Classification and regression trees for epidemiologic research: an air pollution example (18 page pdf, Katherine Gass, Mitch Klein,Howard H Chang, W Dana Flanders, Matthew J Strickland, Environmental Health, Mat. 13, 2014)
Today we review a paper that looks at ways that statistical regression trees may be used to improve the estimates of how much “confounding” [mix up (something) with something else so that the individual elements become difficult to distinguish.] goes on when there are multiple air pollutants that may or may not combine and augment each other in producing the health impacts that they collectively cause. The authors used over10 years of daily data for CO, NO2, O3, and PM2.5. Interestingly, they suggest that this same approach may
be useful in nutrition.
“The end product of a typical C&RT analysis is a dendogram illustrating the paths of dichotomous splits. Every tree starts with a “root node” that contains the observations from which the tree will be grown. The observations are then partitioned into two “child nodes” based on the value of an independent predictor variable… Each child node may be further partitioned, again based on the value of an independent predictor variable. This process continues until a set of partitioning criteria are no longer met, resulting in terminal nodes.. The collection of terminal nodes forms a complete partition of the observations in the root node.”

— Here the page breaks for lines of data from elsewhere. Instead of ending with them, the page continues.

Lemma loop_event_ok s0 sv w c B m (s : Process A P C) : machine_inv s0 c B m s ->
  exists s' c' B' m', concurrent_event sv w c CLoop s = Some (s', c') /\ machine_inv s0 c' B' m' s' /\
    event_case sv w CLoop c c' B B' m m'.
Proof.
  intros (Hs & Hlim & inst & over & Hpl & Hba & Hct). cbn [concurrent_event].
  pose proof (pl_flight _ _ _ Hpl) as [Hfl _]%list.Forall_app.
  destruct (advance_step_ok w (loop c) B _ (prep_world _ _ _ Hs) (pl_loop _ _ _ Hpl) Hfl) as (w1 & st' & B1 & He & Hw1 & Hc).
  unfold in_world, zoom, mbind, SM_bind. rewrite He. eexists _, _, B1, m. split; [reflexivity|]. split; [|done].
  split; [split; [done|apply Hs]|]. split; [by rewrite (loop_case_limit _ _ _ _ _ Hc)|]. exists inst.
  destruct (loop_balanced w _ _ (evict c) (notes c) B B1 (admits m - refunds m) over _
    (rep_keyed _ _ (wrep_rep _ _ (prep_world _ _ _ Hs))) (pl_flight _ _ _ Hpl) (fun p => proj1 (prep_pend B m s p Hs)) Hc Hba) as [over' Hba'].
  exists over'. destruct (loop_spent w _ _ (evict c) B B1 Hc) as (Hsp & Hen & Hno). split_and!.
  - eapply placed_advance; [intros p; by eapply prep_pend|done|done].
  - done.
  - apply (counted_loop inst c (ledger B)); [done| |intros k; by destruct (Hno k) as (_ & ? & ?)|done].
    intros k. destruct (Hno k) as (-> & _ & _). by rewrite Hen.
Qed.

Lemma evict_event_ok s0 sv w c now B m (s : Process A P C) : machine_inv s0 c B m s ->
  exists s' c' B' m', concurrent_event sv w c (CEvict now) s = Some (s', c') /\ machine_inv s0 c' B' m' s' /\
    event_case sv w (CEvict now) c c' B B' m m'.
Proof.
  intros (Hs & Hlim & inst & over & Hpl & Hba & Hct). cbn [concurrent_event].
  destruct (evict_step_ok w now (evict c) B _ (prep_world _ _ _ Hs) (pl_evict _ _ _ Hpl)) as (w1 & e' & B1 & He & Hw1 & Hc).
  unfold in_world, zoom, mbind, SM_bind. rewrite He. eexists _, _, B1, m. split; [reflexivity|]. split; [|done].
  split; [split; [done|apply Hs]|]. split; [by rewrite (evict_case_limit _ _ _ _ _ _ Hc)|]. exists inst.
  destruct (evict_balanced w now _ _ (loop c) (notes c) B B1 (admits m - refunds m) over _
    (rep_keyed _ _ (wrep_rep _ _ (prep_world _ _ _ Hs))) (pl_flight _ _ _ Hpl) (fun p => proj1 (prep_pend B m s p Hs))
    (pl_evict _ _ _ Hpl) Hc Hba) as [over' Hba'].
  exists over'. destruct (evict_spent w now _ _ (loop c) B B1 (pl_evict _ _ _ Hpl) Hc) as (Hsp & Hen & Hno). split_and!.
  - eapply placed_evict; [intros p; by eapply prep_pend|done|done].
  - done.
  - by apply (counted_loop inst c (ledger B)).
Qed.

Lemma concurrent_event_ok s0 sv w c e B m (s : Process A P C) : machine_inv s0 c B m s ->
  exists s' c' B' m', concurrent_event sv w c e s = Some (s', c') /\ machine_inv s0 c' B' m' s' /\ event_case sv w e c c' B B' m m'.
Proof.
  intros Hinv. destruct e as [rq key now|i|pass order| |order now|now];
    [|by eapply handler_event_ok| |by eapply loop_event_ok| |by eapply evict_event_ok];
    destruct Hinv as (Hs & Hlim & inst & over & Hpl & Hba & Hct); pose proof Hpl as [Hm Hth Hev Hlp Hfl]; cbn [concurrent_event event_case].
  - eexists s, _, B, m. split; [done|]. split; [|done]. split; [done|]. split; [done|]. exists inst, over. split_and!; [|done|].
    + split; cbn [threads loop evict]; try done. apply list.Forall_app. by repeat constructor.
    + destruct Hct as [Hin Hgr Han]. split; intros k; cbn [threads notes]; [done|done|].
      rewrite fmap_app, Zsum_app, <- Han. cbn. unfold Zsum. cbn. lia.
  - eexists s, _, B, m. split; [done|]. destruct (loop c) eqn:Hl; cbn [busy];
      [|rewrite <- Hl in *; (split; [|done]); (split; [done|]); (split; [done|]); exists inst, over; by split_and!..].
    split; [|by unfold waiting; rewrite Hl]. split; [done|]. split; [done|]. exists inst, over.
    split_and!; [split; cbn [threads loop evict]; try done; by exists []| |by destruct Hct; split].
    revert Hba. by apply balanced_flight.
  - eexists s, _, B, m. split; [done|].
    destruct (evict c) eqn:Hl; try (rewrite <- Hl in *; (split; [|done]); (split; [done|]); (split; [done|]); exists inst, over; by split_and!).
    split; [|by unfold waiting; rewrite Hl]. split; [done|]. split; [done|]. exists inst, over.
    split_and!; [by split| |by destruct Hct; split].
    revert Hba. by apply balanced_flight.
Qed.

Lemma concurrent_start s0 (P0 : P) (C0 : C) : 0 <= s0 < H64 -> accepted_units P0 = 0 ->
  machine_inv s0 nobody (start_books s0 P0 C0) no_metrics (service_start s0 P0 C0).
Proof.
  intros Hs0 H0. split; [split; [by apply start_ok|done]|]. split; [done|]. exists (fun _ => []), 0. split_and!.
  - split; [|constructor|done|done|constructor]. split; [by intros k p ?%not_elem_of_nil|constructor|by intros k k' p ?%not_elem_of_nil|done].
  - split; cbn; try done. by rewrite H0.
  - by split.
Qed.

Lemma concurrent_run sv w s0 (P0 : P) (C0 : C) es : 0 <= s0 < H64 -> accepted_units P0 = 0 ->
  exists (s : Process A P C) c B m, concurrent_events sv w es (service_start s0 P0 C0) = Some (s, c) /\ machine_inv s0 c B m s.
Proof.
  intros Hs0 H0. unfold concurrent_events.
  destruct (triple_foldM (concurrent_event sv w) (fun _ s c => exists B m, machine_inv s0 c B m s) es nobody)
    with (s := (service_start s0 P0 C0 : Process A P C)) as (s & c & He & B & m & Hinv).
  - intros seen e rest c -> s (B & m & Hinv).
    destruct (concurrent_event_ok s0 sv w c e B m s Hinv) as (s' & c' & B' & m' & He & Hinv' & _). exists s', c'. split; [done|]. by exists B', m'.
  - by eexists _, _; apply concurrent_start.
  - by exists s, c, B, m.
Qed.

(** ** The theorems *)
Lemma stranded_nonneg B m (s : Process A P C) : prep B m s -> 0 <= stranded_units (ledger B).
Proof.
  intros Hs. pose proof (fun p => proj1 (prep_pend B m s p Hs)) as H0.
  pose proof (rep_keyed _ _ (wrep_rep _ _ (prep_world _ _ _ Hs))) as Hk. set (L := ledger B) in *.
  assert (Ht : pending_total L = Zsum (pend L <$> seq 0 (length (objs L)))).
  { unfold pending_total. f_equal. apply list_eq. intros i. rewrite !list_lookup_fmap. unfold pend.
    destruct (objs L !! i) as [o|] eqn:Ho.
    - rewrite lookup_seq_lt by (by eapply lookup_lt_Some). cbn. by rewrite Ho.
    - rewrite lookup_seq_ge; [done|by apply lookup_ge_None]. }
  assert (Hsub : ptrs L ⊆+ seq 0 (length (objs L))).
  { apply NoDup_submseteq; [by eapply NoDup_ptrs|]. intros p [k Hp]%elem_of_ptrs. apply elem_of_seq.
    apply (keyed_lt _ _ Hk) in Hp. lia. }
  apply submseteq_Permutation in Hsub as [rest Hperm]. unfold stranded_units, live.
  rewrite Ht, (Zsum_perm _ (pend L <$> ptrs L ++ rest)) by by rewrite Hperm. rewrite fmap_app, Zsum_app.
  enough (0 <= Zsum (pend L <$> rest)) by lia. apply Zsum_nonneg, Forall_fmap, list.Forall_forall. intros p _. apply H0.
Qed.

Lemma account_of s0 c B m (s : Process A P C) : machine_inv s0 c B m s ->
  exists over, 0 <= over <= tally crossed (notes c) + tally doubled (notes c) /\
    0 <= stranded_units (ledger B) <= tally late_admit (notes c) /\
    admits (metrics s) - refunds (metrics s) + over ≡ₘ
      accepted_units (persister (world s)) - uncommitted c +
      live (ledger B) + stranded_units (ledger B).
Proof.
  intros (Hs & _ & inst & over & Hpl & Hba & _). exists over. destruct Hba as [Ho Hb Hu Hl].
  pose proof (short_nonneg (flight (loop c) (evict c)) (ledger B)). pose proof (stranded_nonneg B m s Hs).
  pose proof (fun p => proj1 (prep_pend B m s p Hs)) as Hp.
  assert (0 <= doom (evict c) (ledger B)) by (destruct (evict c); cbn; try lia; apply Hp).
  split_and!; try lia. rewrite (prep_metrics _ _ _ Hs), (wrep_backend _ _ (prep_world _ _ _ Hs)), Hu.
  unfold stranded_units, uncommitted. eqm_lia.
Qed.

(** C7: the account of a concurrent run.  Let handlers, commit cycles, flushes and
    evictions run call by call in any interleaving, with a backend that may refuse.
    Nothing panics, and at every moment the units admitted and not refunded are those
    the backend accepted (less those accepted and still to be committed in memory),
    those pending on the instances in use, and those stranded on evicted instances,
    but for an overcharge.  What is stranded is at most the admissions taken from an
    instance whose eviction had begun; the overcharge is at most the refunds of units
    a loop had read and not yet committed, plus the units both loops had read
    (counts modulo [2^64]). *)
Theorem concurrent_account sv w s0 (P0 : P) (C0 : C) es :
  0 <= s0 < H64 -> accepted_units P0 = 0 ->
  exists (s : Process A P C) c B over, concurrent_events sv w es (service_start s0 P0 C0) = Some (s, c) /\
    wrep B (world s) /\
    0 <= over <= tally crossed (notes c) + tally doubled (notes c) /\
    0 <= stranded_units (ledger B) <= tally late_admit (notes c) /\
    admits (metrics s) - refunds (metrics s) + over ≡ₘ
      accepted_units (persister (world s)) - uncommitted c +
      live (ledger B) + stranded_units (ledger B).
Proof.
  intros Hs0 H0. destruct (concurrent_run sv w s0 P0 C0 es Hs0 H0) as (s & c & B & m & He & Hinv).
  destruct (account_of s0 c B m s Hinv) as (over & Hacc). exists s, c, B, over. split; [done|]. split; [apply Hinv|done].
Qed.

Lemma granted_split k ns : tally (granted k) ns = tally (admitted k) ns - tally (refunded k) ns.
Proof.
  unfold tally. induction ns as [|n ns IH]; [done|]. cbn [fmap list_fmap]. rewrite !Zsum_cons, IH.
  destruct n; cbn [granted admitted refunded]; repeat case_decide; lia.
Qed.

(** C8: a limit per instance.  In any interleaving, the requests of a key that were
    answered 200, or are about to be, are at most its limit for each instance it has
    had (the first, and one more after each eviction of it), plus the units it gave
    back: no race of handlers with each other or with the two loops admits more. *)
Theorem concurrent_limit sv w s0 (P0 : P) (C0 : C) es k :
  0 <= s0 < H64 -> accepted_units P0 = 0 ->
  exists (s : Process A P C) c, concurrent_events sv w es (service_start s0 P0 C0) = Some (s, c) /\
    Zsum (admitting k <$> threads c) <= s0 * (1 + tally (evicted k) (notes c)) + tally (refunded k) (notes c).
Proof.
  intros Hs0 H0. destruct (concurrent_run sv w s0 P0 C0 es Hs0 H0) as (s & c & B & m & He & Hs & Hlim & inst & over & Hpl & _ & Hct).
  exists s, c. split; [done|]. rewrite (ct_answers _ _ _ Hct k).
  pose proof (ct_granted _ _ _ Hct k) as Hg. rewrite granted_split in Hg. pose proof (ct_instances _ _ _ Hct k) as Hi.
  assert (Hb : Zsum (spent_at (ledger B) <$> inst k) <= s0 * Z.of_nat (length (inst k))).
  { apply Zsum_bound, list.Forall_forall. intros p Hp. destruct (mp_valid _ _ (pl_mapped _ _ _ Hpl) k p Hp) as [o Ho].
    unfold spent_at, units_at, units. rewrite Ho.
    destruct (rep_in_budget _ _ p o (wrep_rep _ _ (prep_world _ _ _ Hs)) Ho). lia. }
  destruct (entries (ledger B) !! k); nia.
Qed.
End machine.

“The C&RT algorithm we have proposed enables effect estimation through the withholding of a common referent group of days during tree construction. This allows for estimation of joint effects across terminal nodes in relation to the pre-specified reference group. Selecting the referent group a priori ensures that it does not depend on the analysis”
“there may be certain meteorological factors that promote this specific pollutant covariation and influence personal exposure levels, such as relative humidity. These hypotheses lead to several researchable questions…. Does residual confounding or effect measure modification by meteorological factors further explain the relative risks associated with each terminal node?”
“In air pollution epidemiology, while there is currently interest in moving from a single pollutant to a multipollutant framework, the term “multipollutant” is often used broadly and may encompass many different conceptual issues….When the multipollutant interest involves the joint effects of several pollutants, we feel that C&RT, particularly with the modifications mentioned in this paper, is a very appropriate tool.”